K-Chuck Radio: The Rocshire Memories

It seems like a generation ago that this little startup record company came along and tried to conquer the world.  Rocshire Records, an independent label from Anaheim, signed a slew of artists, and within a few years it blasted through on its way to conquering the music world.  Grammy Awards, gold records, worldwide tours…

Yeah, no.

In reality, Rocshire collapsed the moment the feds discovered that the record label’s president and secretary had embezzled millions of dollars to prop up their label.  But for the two years that Rocshire Records existed, they did put together a decent roster of talent, and some of their recordings actually cracked into the Billboard Hot 100 charts.  Including…

I Won’t Be Home Tonight

Carey was a member of Rainbow; he also had a side recording project, Planet P, on another label.  This was one of two songs Carey released with Rocshire before moving on.

West Coast Summer Nights

Yeah, this was the second.  Joe Walsh is playing on this track, in case you were curious.  After this, Carey moved to MCA Records and had a Top 10 hit with “A Fine, Fine Day.”

Should I Love You?

I really don’t know much about Cee Farrow, except that this new wave track of his did get as high as #82 on the pop charts.  That, and he operated a chain of nightclubs in Nevada.

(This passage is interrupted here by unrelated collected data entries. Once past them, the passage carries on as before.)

(** The process and its tables stay what they are when a page is evicted. *)
Lemma process_evicted s u O D t pd pages v x file : vm_ok init_page_dir L s O D → spages s !! v = Some x →
  evicted init_page_dir L s u O D v x file → process s D t pd pages → process u D t pd pages.
Proof.
  intros Hok Hx Hev [H1 H2 H3 H4]. destruct (ed_rest _ _ _ _ _ _ _ _ _ Hev) as (_ & Et & _ & Ec).
  destruct (ed_page _ _ _ _ _ _ _ _ _ Hev) as (x' & Hx' & _ & Ev & Ep & _). split; [by rewrite Et|by rewrite Ec|done|].
  intros a p. rewrite H4. destruct (decide (p = v)) as [->|Hne].
  - rewrite Hx, Hx'. split; intros (y & [= <-] & E1 & E2); [exists x'|exists x]; split_and!; congruence.
  - destruct (ed_others _ _ _ _ _ _ _ _ _ Hev p Hne) as [_ Hsame]. inversion Hsame as [y y' Hc E1 E2|]; [|done].
    destruct (core_fields _ _ Hc) as (Cv & _ & _ & Cp & _).
    split; intros (z & [= <-] & G1 & G2); [exists y'|exists y]; split_and!; congruence.
Qed.

Lemma room_after s O k : in_area (L true) k → k ∈ O →
  (∃ i, free_run (L false) O i 1) → ¬ no_memory L s (O ∖ page_run k 1).
Proof.
  intros Hk HkO [i Hi] [[Hn _]|(O' & Hn & Hsub)].
  - apply (Hn k). unfold in_area in Hk. split; [lia|]. split; [lia|]. intros q Hq. apply not_elem_of_difference. right. apply elem_page_run. lia.
  - apply (Hn i). destruct Hi as (H1 & H2 & H3). split; [done|]. split; [done|]. intros q Hq Hin. apply (H3 q Hq).
    assert (q ∈ O ∖ page_run k 1) as H4 by (apply Hsub; [unfold in_area; lia|done]). by apply elem_of_difference in H4 as [? _].
Qed.

(** C19: The round trip of a page through the swap.  If the page that the clock algorithm chooses belongs to the running
    process and has no file to go to, the swap has a free slot and the kernel a free page, then [evict_page] takes it out
    of memory, and the page fault of the next access to any address in it succeeds and brings it back: a frame with the
    very bytes that the page had is mapped for writing at its address, and the page is registered again. *)
Theorem swapped_page_comes_back s O D t pd pages a esp v x : vm_ok init_page_dir L s O D → eviction_lock s = 1 →
  pool_in_ram L ram_pages → process s D t pd pages → 0 ≤ a < PHYS_BASE → pages !! (4096 * (a / 4096)) = Some v →
  spages s !! v = Some x → victim D s = Some v → to_file s x (modified (hw s) D x) = false →
  (∃ i, 0 ≤ i < swap_pages s ∧ used s i = false) → (∃ i, free_run (L false) O i 1) →
  ∃ u u' O' D', evict_page init_page_dir s = Ret (true, u) ∧ e_present (entry (hw u) D x) = false ∧
    page_fault init_page_dir ram_pages t true a esp u = Ret (true, u') ∧ vm_ok init_page_dir L u' O' D' ∧
    usable u' D' v x true (bytes_at (memory (hw s)) (kaddr x) 4096).
Proof.
  intros Hok Hlock Hram Hp Ha Hpa Hx Hv Hfile Hfree Hkern.
  assert (page_list s ≠ []) as Hne by (intros E; unfold victim, clock_order in Hv; rewrite E in Hv; by destruct (page_elem s)).
  destruct (evict_page_ok init_page_dir L s O D Hok Hne Hlock) as (v' & y & Hv' & Hy & Hk & Hcase).
  assert (v' = v) as -> by congruence. assert (y = x) as -> by congruence. cbn zeta in Hcase. rewrite Hfile in Hcase.
  destruct Hcase as [(u & Hrun & Hev & _)|(_ & Hfull & _)]; [|destruct Hfree as (i & Hi & Hu); by rewrite Hfull in Hu].
  destruct (ed_frame _ _ _ _ _ _ _ _ _ Hev) as (k & Ek & Hka & HkO & Hoku).
  destruct (ed_page _ _ _ _ _ _ _ _ _ Hev) as (x' & Hx' & Hk' & Ev & Ep & _ & Hloc).
  assert (entry (hw u) D x = entry (hw u) D x') as Eent by (unfold entry; by rewrite Ev, Ep).
  assert (content s v = Some (bytes_at (memory (hw s)) (kaddr x) 4096)) as Hc.
  { unfold content. rewrite Hx. cbn [mbind option_bind]. unfold resident. by rewrite bool_decide_true. }
  destruct (ed_swapped _ _ _ _ _ _ _ _ _ Hev eq_refl) as [Hcv _].
  destruct (fault_swapped init_page_dir ram_pages L u (O ∖ page_run k 1) D t pd pages a esp v x' Hoku) as (r & u' & O' & D' & Hf & Hoku' & _ & _ & _ & Hr);
    [apply Hev|exact Hram|exact (process_evicted s u O D t pd pages v x false Hok Hx Hev Hp)|done|done|done|exact Hloc|]. destruct r.
  - exists u, u', O', D'. split; [done|]. split; [rewrite Eent; by apply (vo_page _ _ _ _ _ Hoku v x' Hx')|].
    split; [done|]. split; [done|]. destruct Hr as (l & Hl & Hus). rewrite Hcv, Hc in Hl. injection Hl as <-.
    destruct Hus as (k2 & U). exists k2. unfold entry in *. by rewrite Ev, Ep in U.
  - exfalso. by apply (room_after u O k) in Hr.
Qed.

(** C21: A page fault brings in a page of a mapped file.  Either a frame is mapped at its address, for writing just if the
    mapping is, that has the bytes of the file from the page's place on, zeros from the end of the mapping on, and does
    not count as changed; or no frame could be found for it, and the fault is not handled.  Every other page keeps its
    bytes, also if one had to be evicted. *)
Theorem page_fault_loads_file s O D t pd pages a esp p x m f : vm_ok init_page_dir L s O D → eviction_lock s = 1 →
  pool_in_ram L ram_pages → process s D t pd pages → 0 ≤ a < PHYS_BASE → pages !! (4096 * (a / 4096)) = Some p →
  spages s !! p = Some x → location x = PG_LOCATION_FILE → kaddr x = 0 → mapping x ≠ 0 →
  fmaps s !! mapping x = Some m → fl m = Some f →
  ∃ r u O' D', page_fault init_page_dir ram_pages t true a esp s = Ret (r, u) ∧ vm_ok init_page_dir L u O' D' ∧
    eviction_lock u = 1 ∧ (∀ q, q ≠ p → kept s u D q) ∧
    if r then usable u D' p x (writable m) (file_page m x (file_bytes (fs u) f)) ∧ e_dirty (entry (hw u) D' x) = false
    else no_room L s O x.
Proof. apply fault_file. Qed.

(** C22: A page fault grows the stack.  For an address at which the process has no page: if it lies in the 8 MB below
    PHYS_BASE and not more than 128 bytes below the stack pointer, a page of zeros is mapped there for writing and entered
    into the table of pages, or there is no memory for it; if not, nothing changes and the fault is not handled. *)
Theorem page_fault_grows_stack s O D t pd pages a esp : vm_ok init_page_dir L s O D → eviction_lock s = 1 →
  pool_in_ram L ram_pages → process s D t pd pages → fresh_malloc s → 0 ≤ a < PHYS_BASE →
  pages !! (4096 * (a / 4096)) = None → e_present (entry_of (hw s) D pd (a / 4096)) = false →
  ∃ r u O' D', page_fault init_page_dir ram_pages t true a esp s = Ret (r, u) ∧ vm_ok init_page_dir L u O' D' ∧
    eviction_lock u = 1 ∧
    if (r : bool) then stack_grow_needed a esp = true ∧ ∃ p k, new_user_page s u D D' t p pd (4096 * (a / 4096)) k true
    else (∀ q, kept s u D q) ∧
      if stack_grow_needed a esp then next_malloc s = 0 ∨ no_memory L s O else u = s.
Proof.
  intros Hok Hlock Hram Hp Hfresh Ha Hpn Habs. destruct (stack_grow_needed a esp) eqn:Hst.
  - destruct (fault_stack init_page_dir ram_pages L s O D t pd pages a esp Hok Hlock Hram Hp Hfresh) as
      (r & u & O' & D' & H1 & H2 & H3 & H4); [lia|done..|]. exists r, u, O', D'. split_and!; try done. by destruct r.
  - exists false, s, O, D. rewrite (fault_run init_page_dir ram_pages s D t pd pages a esp Hp Ha), Hpn, Hst. cbn [default].
    rewrite decide_False by (by intros []). split_and!; try done. intros q. by left.
Qed.
End properties.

Without argument, the best thing Rocshire ever had going for it.  Bar none.

Zanzibar Sunset

Yes, it’s THAT Chad Stewart and Jeremy Clyde, they reunited, recorded an album on Rocshire, then watched as the label folded.  Urgh.

Hiroshima Mon Amour

Legendary guitarist Yngwie J. Malmsteen was a member of this hair-metal rock band.  This was Yngwie showing his dexterity on the axe.

Love Soldier

Lenny Williams was a member of Tower of Power, and this funky single (and the LP “Changing”) was recorded during his solo period.

Whatever Happened To Eddie?

This little two-minute novelty track featured Butch Patrick – yes, the same Butch Patrick who starred in Lidsville (ha ha ha ha ha) giving a quick update as to what he’s been involved with over the past 20 years since the show went off the air.

Da Da Da

Suzy Andrews did a few cover songs of German pop hits on Rocshire’s “X” Records sublabel in an effort to crack into the pop charts.  She also covered Falco’s “Der Kommissar,” but I’m not going to torture you with TWO Suzy Andrews songs in one blogcast.  One is more than enough.

Hai Samurai

This was the other big “X” Records recording under the Rocshire aegis; this little bit of electropop is now a record that commands up to $50 among rare record collectors.

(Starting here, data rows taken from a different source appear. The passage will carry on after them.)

(* ===== verification/Cache.v ===== *)
(** The sector cache: filesys/cache.c of Project5.

    The state is the device, the array of cached sectors and the bookkeeping of
    [struct cache]; a [struct sector *] is an index into the array.  The hash
    table from sector numbers to cached sectors is a finite map, and [free_list]
    the list of unused slots.  The model runs one thread: a lock is held or not,
    and a semaphore at 0 blocks. *)
From S2P Require Import Prelude Block.
Local Open Scope Z_scope.

(** cache.h 9 SECTOR_COUNT *)
Definition SECTOR_COUNT : Z := 64.
(** cache.h 10 WRITE_BEHIND_SLEEP_TICKS *)
Definition WRITE_BEHIND_SLEEP_TICKS : Z := 256.

(** cache.h 12-21 sector *)
Record sector := mkSector {
  index : Z;
  data : list Z;
  dirty : bool;
  owners : Z;
  sector_lock : bool;
  owners_lock : bool;
}.

(** cache.h 22-28 cache.  [fs_device], [clock_hand], [last_flush_t], the timer
    and the interrupt context are globals of the code. *)
Record cache := mkCache {
  fs_device : block;
  sectors : list sector;
  cache_lock : bool;
  cache_sem : Z;
  index_sectors_map : gmap Z nat;
  free_list : list nat;
  clock_hand : Z;
  last_flush_t : Z;
  timer_ticks : Z;
  intr_context : bool;
}.

Definition set_device (d : block) (c : cache) : cache :=
  mkCache d (sectors c) (cache_lock c) (cache_sem c) (index_sectors_map c) (free_list c)
    (clock_hand c) (last_flush_t c) (timer_ticks c) (intr_context c).
Definition set_sectors (ss : list sector) (c : cache) : cache :=
  mkCache (fs_device c) ss (cache_lock c) (cache_sem c) (index_sectors_map c) (free_list c)
    (clock_hand c) (last_flush_t c) (timer_ticks c) (intr_context c).
Definition set_cache_lock (l : bool) (c : cache) : cache :=
  mkCache (fs_device c) (sectors c) l (cache_sem c) (index_sectors_map c) (free_list c)
    (clock_hand c) (last_flush_t c) (timer_ticks c) (intr_context c).
Definition set_cache_sem (n : Z) (c : cache) : cache :=
  mkCache (fs_device c) (sectors c) (cache_lock c) n (index_sectors_map c) (free_list c)
    (clock_hand c) (last_flush_t c) (timer_ticks c) (intr_context c).
Definition set_map (m : gmap Z nat) (c : cache) : cache :=
  mkCache (fs_device c) (sectors c) (cache_lock c) (cache_sem c) m (free_list c)
    (clock_hand c) (last_flush_t c) (timer_ticks c) (intr_context c).
Definition set_free_list (l : list nat) (c : cache) : cache :=
  mkCache (fs_device c) (sectors c) (cache_lock c) (cache_sem c) (index_sectors_map c) l
    (clock_hand c) (last_flush_t c) (timer_ticks c) (intr_context c).
Definition set_clock_hand (h : Z) (c : cache) : cache :=
  mkCache (fs_device c) (sectors c) (cache_lock c) (cache_sem c) (index_sectors_map c)
    (free_list c) h (last_flush_t c) (timer_ticks c) (intr_context c).
Definition set_last_flush (t : Z) (c : cache) : cache :=
  mkCache (fs_device c) (sectors c) (cache_lock c) (cache_sem c) (index_sectors_map c)
    (free_list c) (clock_hand c) t (timer_ticks c) (intr_context c).
Definition set_ticks (t : Z) (c : cache) : cache :=
  mkCache (fs_device c) (sectors c) (cache_lock c) (cache_sem c) (index_sectors_map c)
    (free_list c) (clock_hand c) (last_flush_t c) t (intr_context c).

Definition set_index (i : Z) (s : sector) : sector :=
  mkSector i (data s) (dirty s) (owners s) (sector_lock s) (owners_lock s).
Definition set_data (d : list Z) (s : sector) : sector :=
  mkSector (index s) d (dirty s) (owners s) (sector_lock s) (owners_lock s).
Definition set_dirty (b : bool) (s : sector) : sector :=
  mkSector (index s) (data s) b (owners s) (sector_lock s) (owners_lock s).
Definition set_owners (n : Z) (s : sector) : sector :=
  mkSector (index s) (data s) (dirty s) n (sector_lock s) (owners_lock s).
Definition set_sector_lock (b : bool) (s : sector) : sector :=
  mkSector (index s) (data s) (dirty s) (owners s) b (owners_lock s).
Definition set_owners_lock (b : bool) (s : sector) : sector :=
  mkSector (index s) (data s) (dirty s) (owners s) (sector_lock s) b.

(** The cached sector a [struct sector *] points to, and an assignment to it. *)
Definition slot (i : nat) : M cache sector := λ c,
  match sectors c !! i with Some s => Ret (s, c) | None => Err Fault end.
Definition upd_slot (i : nat) (f : sector → sector) : M cache unit := λ c,
  match sectors c !! i with
  | Some s => Ret (tt, set_sectors (<[i := f s]> (sectors c)) c)
  | None => Err Fault
  end.

Definition acquire_cache_lock : M cache unit :=
  let! l := gets cache_lock in
  let! l := lift (lock_acquire l) in
  modify (set_cache_lock l).
Definition release_cache_lock : M cache unit :=
  let! l := gets cache_lock in
  let! l := lift (lock_release l) in
  modify (set_cache_lock l).
Definition acquire_owners_lock (i : nat) : M cache unit :=
  let! s := slot i in
  let! l := lift (lock_acquire (owners_lock s)) in
  upd_slot i (set_owners_lock l).
Definition release_owners_lock (i : nat) : M cache unit :=
  let! s := slot i in
  let! l := lift (lock_release (owners_lock s)) in
  upd_slot i (set_owners_lock l).
Definition acquire_sector_lock (i : nat) : M cache unit :=
  let! s := slot i in
  let! l := lift (lock_acquire (sector_lock s)) in
  upd_slot i (set_sector_lock l).
Definition release_sector_lock (i : nat) : M cache unit :=
  let! s := slot i in
  let! l := lift (lock_release (sector_lock s)) in
  upd_slot i (set_sector_lock l).
Definition down_cache_sem : M cache unit :=
  let! n := gets cache_sem in
  let! n := lift (sema_down n) in
  modify (set_cache_sem n).
Definition up_cache_sem : M cache unit :=
  let! n := gets cache_sem in
  let! n := lift (sema_up n) in
  modify (set_cache_sem n).
Definition on_device {A} (m : M block A) : M cache A := zoom fs_device set_device m.
Definition assert_no_intr : M cache unit :=
  let! ic := gets intr_context in assertM (negb ic).

(** [if (b) m;] *)
Definition whenM {S} (b : bool) (m : M S unit) : M S unit := if b then m else ret tt.

(** cache.c 32-38 sector_init *)
Definition sector_init (s : sector) : sector :=
  mkSector NONE32 (data s) (dirty s) 0 false false.

(** cache.c 40-52 cache_init.  [tid] is what [thread_create] returns for the
    write-behind thread. *)
Definition cache_init (tid : Z) : M cache unit :=
  modify (set_cache_lock false);;!
  modify (set_cache_sem SECTOR_COUNT);;!
  modify (set_map ∅);;!
  modify (λ c, set_sectors (sector_init <$> sectors c) c);;!
  modify (set_free_list (seq 0 (Z.to_nat SECTOR_COUNT)));;!
  assertM (bool_decide (tid ≠ 0)).

(** cache.c 58-68 evict_sector, one look at the slot under the clock hand:
    whether it was evicted *)
Definition evict_at (h : Z) : M cache bool :=
  let i := Z.to_nat h in
  let! cur := slot i in
  if decide (index cur ≠ NONE32 ∧ owners cur = 0) then
    whenM (dirty cur) (on_device (block_write (index cur) (data cur)));;!
    modify (λ c, set_map (delete (index cur) (index_sectors_map c)) c);;!
    modify (λ c, set_free_list (free_list c ++ [i]) c);;!
    upd_slot i (set_index NONE32);;!
    ret true
  else ret false.

(** cache.c 57-72 evict_sector, the loop *)
Fixpoint evict_loop (fuel : nat) (end_ : Z) : M cache unit :=
  match fuel with
  | O => throw OutOfFuel
  | S fuel =>
      let! h := gets clock_hand in
      let! evicted := evict_at h in
      if (evicted : bool) then ret tt
      else
        let h := (h + 1) mod SECTOR_COUNT in
        modify (set_clock_hand h);;!
        if decide (h = end_) then throw Panic else evict_loop fuel end_
  end.

(** cache.c 55-73 evict_sector *)
Definition evict_sector : M cache unit :=
  let! end_ := gets clock_hand in
  evict_loop (Z.to_nat SECTOR_COUNT) end_.

(** cache.c 100-105 take_sector, filling a free slot *)
Definition fill_free (idx : Z) : M cache nat :=
  let! free := gets free_list in
  let! res := lift (or_panic (last free)) in
  modify (set_free_list (removelast free));;!
  upd_slot res (set_index idx);;!
  upd_slot res (set_dirty false);;!
  upd_slot res (set_owners 1);;!
  let! d := on_device (block_read idx) in
  upd_slot res (set_data d);;!
  modify (λ c, set_map (<[idx := res]> (index_sectors_map c)) c);;!
  ret res.

(** cache.c 99-105 take_sector, finding a free slot and filling it *)
Definition fill_slot (idx : Z) : M cache nat :=
  let! free := gets free_list in
  whenM (bool_decide (free = [])) evict_sector;;!
  fill_free idx.

(** cache.c 75-111 take_sector *)
Definition take_sector (idx : Z) (block : bool) : M cache nat :=
  assert_no_intr;;!
  acquire_cache_lock;;!
  let! map := gets index_sectors_map in
  match map !! idx with
  | Some res =>
      acquire_owners_lock res;;!
      let! s := slot res in
      whenM (bool_decide (owners s = 0)) down_cache_sem;;!
      upd_slot res (set_owners (u32 (owners s + 1)));;!
      release_owners_lock res;;!
      release_cache_lock;;!
      whenM block (acquire_sector_lock res);;!
      ret res
  | None =>
      down_cache_sem;;!
      let! res := fill_slot idx in
      release_cache_lock;;!
      whenM block (acquire_sector_lock res);;!
      ret res
  end.

(** cache.c 113-127 release_sector *)
Definition release_sector (sec : nat) (idx : Z) (changed blocked : bool) : M cache unit :=
  assert_no_intr;;!
  let! s := slot sec in
  assertM (bool_decide (index s = idx));;!
  acquire_owners_lock sec;;!
  whenM changed (upd_slot sec (set_dirty true));;!
  upd_slot sec (set_owners (u32 (owners s - 1)));;!
  let! s := slot sec in
  whenM (bool_decide (owners s = 0)) up_cache_sem;;!
  release_owners_lock sec;;!
  whenM blocked (release_sector_lock sec).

So I just felt like sharing a Rocshire Records retro ride this morning, considering that the weather is getting cold…

And I still think of you, Stacy.  Every year on this day.  And I still miss you today.


3 thoughts on “K-Chuck Radio: The Rocshire Memories”

  1. Chuck,
    after a thorough review of this I have come to the conclusion that you must be a kick a$$ trivia player.
    please don’t tell me this comes out of your brain and you research it a bit.Yngwie J. Malmsteen, man I have not heard that name in 25 years. keep them coming as I guess not all my old brain cells are gone but obviously a lot more than you. Bravo Chuck Bravo


  2. I was a victim of Rocshire. I produced and ran the project starring Butch Patrick and the record and video of Whatever Happened to Eddie?
    I had a production deal with Rocshire so I produced everything and gave them finished product.
    All they had to do was press the record, promote it, and distribute it.
    We sold 181,000 units of the record. My first quarterly check was $900. The next check should have been near $50K. But the FBI swooped in and shut Rocshire down and I lost everything.
    I have the federal copyright of the video. And I only license it to TV production companies so I can make a few bucks off it.
    I have no rights on the record. I got a 2 year license from Universal Studios for the Munster theme. Butch got credit for the lyrics.
    So I don’t care how often they play the record. No dough for me.
    BTW- The project was a Milli Vanilli deal. Butch did not sing or play bass. I played bass. And a member of Eddie and the Monsters did the vocals. Only one member of the band actually played on the record. I used studio pros for the rest of the music. So we couldn’t play live because Butch couldn’t sing a lick.
    I’ve written about it endlessly on my web site in which I review cigars. I add stories about my life in rock n roll and the Eddie Munster project. All down and dirty. But all the truth.